Higher trade barriers impose an additional burden on exporters and importers, lowering (total factor) productivity directly. In addition, they inhibit the exploitation of comparative advantage, leading to lower trade intensity and a less efficient international distribution of production. While some of the adjustment will need to take place quickly, the consequential changes to the UK’s industrial structure may be quite drawn out. As a result, the process of adjustment is likely to weigh on productivity growth for several years. Some studies suggest that dynamic effects – for instance through the impact on knowledge transfer – are also possible.e

With the outcome of the negotiations still unknown, we have not modelled the long-run impact on productivity and GDP of a specific trading relationship. But, consistent with the formal negotiating objectives of the UK and the EU, we have looked at estimates of the effect of leaving the EU to trade under the terms of a typical free trade agreement. These point to a central estimate of an effect on potential productivity – i.e. including both the effects on total factor productivity and capital deepening – in the region of 4 per cent in the long run (Table A), although the range of estimates is wide.

Table A: Long-run effect on productivity of trading with EU on FTA terms

T2A

With the impact of Brexit on productivity already having reached 1.4 percentage points, according to our estimates, around one third of the long-run impact is, in effect, already in the data.
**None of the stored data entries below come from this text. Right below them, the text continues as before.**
(** [parse_grid_layout]; a [u64] below its limit is a [usize]. *)
Definition parse_grid_layout (header : list byte) (file_len : Z) : RwResult GridLayout :=
  magic ← slice header 0 8;
  _ ← reject (negb (bool_decide (magic = GRID_MAGIC))) (Format "bad grid magic: expected {:?}, got {:?}");
  version ← from_le <$> slice header 8 12;
  _ ← reject (negb (existsb (Z.eqb version) GRID_SUPPORTED_VERSIONS)) (UnsupportedVersion version GRID_SUPPORTED_VERSIONS);
  meta_len ← from_le <$> slice header 12 16;
  lat_comp_len ← from_le <$> slice header 16 24;
  lon_comp_len ← from_le <$> slice header 24 32;
  _ ← reject (MAX_GRID_META_LEN <? meta_len) (Format "grid meta JSON is {} bytes; limit is {} bytes");
  _ ← rfold (fun _ len => reject (MAX_COORD_COMP_LEN <? len) (Format "grid {} compressed section is {} bytes; limit is {} bytes"))
        [lat_comp_len; lon_comp_len] tt;
  '(me, le, fe) ← ok_or (me ← checked_add64 (Z.of_nat HEADER_LEN) meta_len;
                          le ← checked_add64 me lat_comp_len;
                          fe ← checked_add64 le lon_comp_len;
                          Some (me, le, fe))
                    (Format "grid section lengths overflow the file layout");
  _ ← reject (negb (fe =? file_len)) (Format "grid file length mismatch: header describes {} bytes, have {}");
  Ok {| meta_end := Z.to_nat me; lat_end := Z.to_nat le; file_end := Z.to_nat fe |}.

Definition validate_grid_file_len (file_len : Z) : RwResult unit :=
  _ ← reject (file_len <? Z.of_nat HEADER_LEN) (Format "grid header requires {} bytes, got {}");
  reject (MAX_GRID_FILE_LEN <? file_len) (Format "grid file is {} bytes; limit is {} bytes").

(** ** Encoding *)

(** [{byte:02x}]. *)
Definition hex_digit (z : Z) : ascii := if z <? 10 then chr (48 + z) else chr (87 + z).
Definition hex_byte (b : byte) : list ascii := [hex_digit (byte_to_Z b / 16); hex_digit (byte_to_Z b mod 16)].

Definition f32s_to_le_bytes (values : list f32) : list byte := values ≫= f32_to_le.

(** The header [encode_grid_bytes] fills in. *)
Definition grid_header (meta_len lat_comp_len lon_comp_len : Z) : list byte :=
  GRID_MAGIC ++ to_le 4 GRID_VERSION ++ to_le 4 meta_len ++ to_le 8 lat_comp_len ++ to_le 8 lon_comp_len ++ replicate 32 Byte.x00.

Record GridFile := {
  gf_nx : nat;
  gf_ny : nat;
  lat : list f32;
  lon : list f32;
  projection : option GridProjection;
  hash : string
}.

Section grid.
Context `{F32Ties, External, !GridExternal}.

Definition sha256_hex (bs : list byte) : string := of_bytes (sha256_digest bs ≫= hex_byte).

(** [try_zeroed_bytes], for a buffer that is filled afterwards. *)
Definition reserve_bytes (len : nat) : RwResult unit :=
  reject (negb (try_reserve (Z.of_nat len))) (Format "cannot allocate {} bytes for {}: {}").

(** [read_grid_bytes], for a file that does not change while it is read. *)
Definition read_grid_bytes (content : list byte) : RwResult (list byte * GridLayout) :=
  let file_len := Z.of_nat (length content) in
  _ ← validate_grid_file_len file_len;
  header ← slice content 0 HEADER_LEN;
  layout ← parse_grid_layout header file_len;
  _ ← reserve_bytes (file_end layout);
  rest ← slice content HEADER_LEN (file_end layout);
  _ ← reject (file_end layout <? length content)%nat (Format "grid file grew while it was being read");
  Ok (header ++ rest, layout).

Definition encode_grid_bytes (grid : LatLonGrid) (proj : option GridProjection) : RwResult (list byte * string) :=
  let nx := gs_nx (shape grid) in
  let ny := gs_ny (shape grid) in
  _ ← reject ((nx =? 0)%nat || (ny =? 0)%nat) (Grid "degenerate grid {}x{} (nx and ny must be nonzero)");
  cells ← ok_or (checked_mul nx ny) (Grid "grid {}x{} overflows the cell count");
  _ ← reject (MAX_GRID_CELLS <? Z.of_nat cells) (Grid "grid {}x{} has {} cells; limit is {}");
  _ ← reject (negb (length (lat_deg grid) =? cells)%nat || negb (length (lon_deg grid) =? cells)%nat)
        (Grid "coordinate arrays must hold {} values ({} x {}), got lat {} / lon {}");
  let lat_raw := f32s_to_le_bytes (lat_deg grid) in
  let lon_raw := f32s_to_le_bytes (lon_deg grid) in
  lat_comp ← zstd_encode_all lat_raw;
  lon_comp ← zstd_encode_all lon_raw;
  let meta := {| gm_schema := SCHEMA_GRID; gm_nx := nx; gm_ny := ny; lat_raw_len := Z.of_nat (length lat_raw);
                 lon_raw_len := Z.of_nat (length lon_raw); gm_projection := proj |} in
  meta_bytes ← map_err (fun _ => Meta "{err}") (grid_json_to_vec meta);
  _ ← reject (negb (Z.of_nat (length meta_bytes) <? u32_limit)) (Format "grid meta JSON too large: {} bytes");
  let bs := grid_header (Z.of_nat (length meta_bytes)) (Z.of_nat (length lat_comp)) (Z.of_nat (length lon_comp))
            ++ meta_bytes ++ lat_comp ++ lon_comp in
  Ok (bs, sha256_hex bs).

(** [decompress_coords]. *)
Definition decompress_coords (comp : list byte) (raw_len : nat) : RwResult (list f32) :=
  _ ← reserve_bytes raw_len;
  stream ← map_err (fun _ => Format "grid {} array decompress: {}") (grid_zstd_decoder comp);
  _ ← reject (length (produced stream) <? raw_len)%nat (Format "grid {} array decompress: {}");
  _ ← reject (raw_len <? length (produced stream))%nat (Format "grid {} array decompressed beyond the expected {} bytes");
  _ ← reject (negb (clean_end stream)) (Format "grid {} array decompress: {}");
  let raw := produced stream in
  _ ← reject (negb (try_reserve (4 * Z.of_nat (raw_len / 4)))) (Format "cannot allocate {} f32 values for grid {} coordinates: {}");
  rmap (fun chunk => or_panic (f32_from_le chunk)) (chunks_exact 4 raw).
While some of the drag on investment from uncertainty should unwind once uncertainty over the future trading relationship between the EU and UK is resolved, any reversal should be more than offset by the effect of higher trade barriers on productivity. There is little evidence about the pace at which these effects will be manifest, but we assume that it will take 15 years for the impact to come through in full, but with some front-loading. Specifically, we assume a further third of the long-run productivity effect – in net terms – will take place over our current forecast period and the final third beyond the forecast horizon (and incorporated this effect into our long-term economic determinants, discussed in Annex B). There is, of course, considerable uncertainty about both the size and timing of the effect of Brexit on potential productivity, but it is completely dwarfed by the uncertainty surrounding the underlying path of future productivity growth (also discussed in Annex B).

This box was originally published in Economic and fiscal outlook – March 2020

a Bloom et al, The impact of Brexit on UK firms, August 2019.
b OBR, Discussion paper No. 3: Brexit and the OBR’s forecasts, 2018.
c Here we took the average estimated effect from studies by NIESR (The long-term economic impact of leaving the EU, National Institute Economic Review no. 236, May 2016), the OECD (The economic consequences of Brexit: A taxing decision, OECD policy paper no. 16, April 2016) and LSE/CEP (The consequences of Brexit for UK trade and living standards, March 2016).
d For example, see: Bank of England, EU withdrawal scenarios and monetary and financial stability, November 2018; World Bank, Deep Integration and UK-EU Trade Relations, January 2017; NIESR. The economic effects of the Government’s proposed Brexit deal, November 2018; The UK in a Changing Europe, The economic impact of Boris Johnson’s Brexit proposal, 2019.
e For more details, see OBR, Discussion paper No. 3: Brexit and the OBR’s forecasts, 2018.